(** ** [cmd/kmz_test.go] *)

(** X16.  The loop of the test helper [deltaT] never starts a second
    row: for a positive total width its width sum stays 0 and the
    north edge stays the box's north after any number of passes; and
    on doubles the five calls of TestDelta report no error. *)
Theorem deltaT_never_drops_a_row :
  (forall (F : Type) (ops : Float64 F) (k : nat) (tileWidth tileHeight : Z) (box : box4 F)
          (totWidth totHeight : Z),
      0 < totWidth ->
      let st := deltaTRun k tileWidth tileHeight box totWidth totHeight in
      tWidthSum st = 0 /\ at4 (tbox st) north = at4 box north) /\
  (deltaT 100 100 (Box 50 40 10 0) 10000 10000 = [] /\
   deltaT 1000 1000 (Box (-50) (-60) 10 0) 10000 10000 = [] /\
   deltaT 1000 1000 (Box 50 40 0 (-10)) 10000 10000 = [] /\
   deltaT 1000 1000 (Box 50 40 (-120) (-130)) 10000 10000 = [] /\
   deltaT 1000 1000 (Box 50 40 (-170) 170) 10000 10000 = [])%float.
Proof.
  split.
  - intros F ops k tileWidth tileHeight box totWidth totHeight Hpos. cbv zeta.
    unfold deltaTRun. induction k as [|k [IHw IHn]].
    + cbn. split; [reflexivity | now destruct box].
    + rewrite Nat.iter_succ.
      set (st := Nat.iter k _ _) in *. unfold deltaTStep.
      destruct (delta tileWidth tileHeight box totWidth totHeight) as [ns ew].
      rewrite IHw. destruct (Z.leb_spec totWidth 0) as [L|_]; [lia|].
      cbn [tWidthSum tbox]. split; [reflexivity|]. rewrite <- IHn.
      destruct (tbox st) as [bn bs be bw]. cbn [at4 set4 bN bS bE bW].
      now destruct (flt (ofInt 180) (fadd bw ew)).
  - repeat apply conj; vm_compute; reflexivity.
Qed.

Lemma deltaT_never_drops_a_row_witness :
  let st := deltaTRun 100 1000 1000 (Box 50 40 (-170) 170)%float 10000 10000 in
  tWidthSum st = 0 /\ at4 (tbox st) north = 50%float.
Proof.
  destruct deltaT_never_drops_a_row as [Hgen _].
  apply (Hgen float b64 100%nat 1000 1000 (Box 50 40 (-170) 170)%float 10000 10000). lia.
Defined.

(** ** The tile loop on doubles: products and ratios *)

Module B64Mul.

Import Rounding B64Facts B64Round.

(** *** Sizes *)

Lemma Zdigits2_nonneg (x : Z) : 0 <= Zdigits2 x.
Proof. destruct x; cbn [Zdigits2]; lia. Qed.

Lemma Zdigits2_le (x k : Z) : 0 <= k -> 0 <= x < 2 ^ k -> Zdigits2 x <= k.
Proof.
  intros Hk Hx. destruct x as [|p|p]; cbn [Zdigits2]; [lia| |lia].
  rewrite digits2_log2. assert (Z.log2 (Z.pos p) < k); [|lia].
  apply Z.log2_lt_pow2; lia.
Qed.

Lemma Zdigits2_lt (x : Z) : 0 <= x -> x < 2 ^ Zdigits2 x.
Proof.
  intros Hx. destruct x as [|p|p]; cbn [Zdigits2]; [reflexivity| |lia].
  pose proof (log2_bounds (Z.pos p) _ ltac:(lia) (eq_sym (digits2_log2 p))). lia.
Qed.

Lemma Zdigits2_ge (p : positive) : 2 ^ (Z.pos (digits2_pos p) - 1) <= Z.pos p.
Proof.
  pose proof (log2_bounds (Z.pos p) _ ltac:(lia) (eq_sym (digits2_log2 p))). lia.
Qed.

Lemma pow2_le (a b : Z) : 0 <= a <= b -> 2 ^ a <= 2 ^ b.
Proof. intros H. apply Z.pow_le_mono_r; lia. Qed.

(** *** Shifting right, whatever the round and sticky bits *)

Lemma iter_shr_m (n : nat) (m : Z) (r s : bool) :
  0 <= m ->
  shr_m (Nat.iter n shr_1 {| shr_m := m; shr_r := r; shr_s := s |}) = m / 2 ^ Z.of_nat n.
Proof.
  intros Hm.
  assert (G : exists r' s', Nat.iter n shr_1 {| shr_m := m; shr_r := r; shr_s := s |}
                            = {| shr_m := m / 2 ^ Z.of_nat n; shr_r := r'; shr_s := s' |}).
  { induction n as [|n (r' & s' & IH)].
    - exists r, s. cbn [Nat.iter nat_rect Z.of_nat]. now rewrite Z.pow_0_r, Z.div_1_r.
    - rewrite Nat.iter_succ, IH.
      rewrite shr_1_nonneg by (apply Z.div_pos; lia).
      eexists _, _. f_equal.
      rewrite Z.div_div by lia. f_equal.
      rewrite Nat2Z.inj_succ, Z.pow_succ_r by lia. lia. }
  destruct G as (r' & s' & ->). reflexivity.
Qed.

Lemma shr_record_m (m : Z) (l : location) : shr_m (shr_record_of_loc m l) = m.
Proof. destruct l as [|[]]; reflexivity. Qed.

(** [shr] by [n]: the mantissa divided by [2^n] and the exponent
    raised by [n], when [n] is positive. *)
Lemma shr_spec (mrs : shr_record) (e n : Z) :
  0 <= shr_m mrs ->
  shr_m (fst (shr mrs e n)) = shr_m mrs / 2 ^ Z.max n 0 /\
  snd (shr mrs e n) = e + Z.max n 0.
Proof.
  intros Hm. unfold shr. destruct n as [|p|p]; cbn [fst snd].
  - change (Z.max 0 0) with 0. rewrite Z.pow_0_r, Z.div_1_r. split; [reflexivity|lia].
  - rewrite Z.max_l by lia. split; [|reflexivity].
    rewrite iter_pos_nat. destruct mrs as [m r s]. cbn [shr_m] in *.
    rewrite iter_shr_m by exact Hm. now rewrite positive_nat_Z.
  - rewrite Z.max_r by lia. rewrite Z.pow_0_r, Z.div_1_r. split; [reflexivity|lia].
Qed.

Lemma round_nearest_even_bounds (m : Z) (l : location) :
  m <= round_nearest_even m l <= m + 1.
Proof.
  destruct l as [|[]]; cbn [round_nearest_even]; try lia.
  destruct (Z.even m); lia.
Qed.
§ §
> _The problem_
From the material above, please return each line containing "unfold".

> _Answer to this task_
    unfold deltaTRun. induction k as [|k [IHw IHn]].
      set (st := Nat.iter k _ _) in *. unfold deltaTStep.
  intros Hm. unfold shr. destruct n as [|p|p]; cbn [fst snd].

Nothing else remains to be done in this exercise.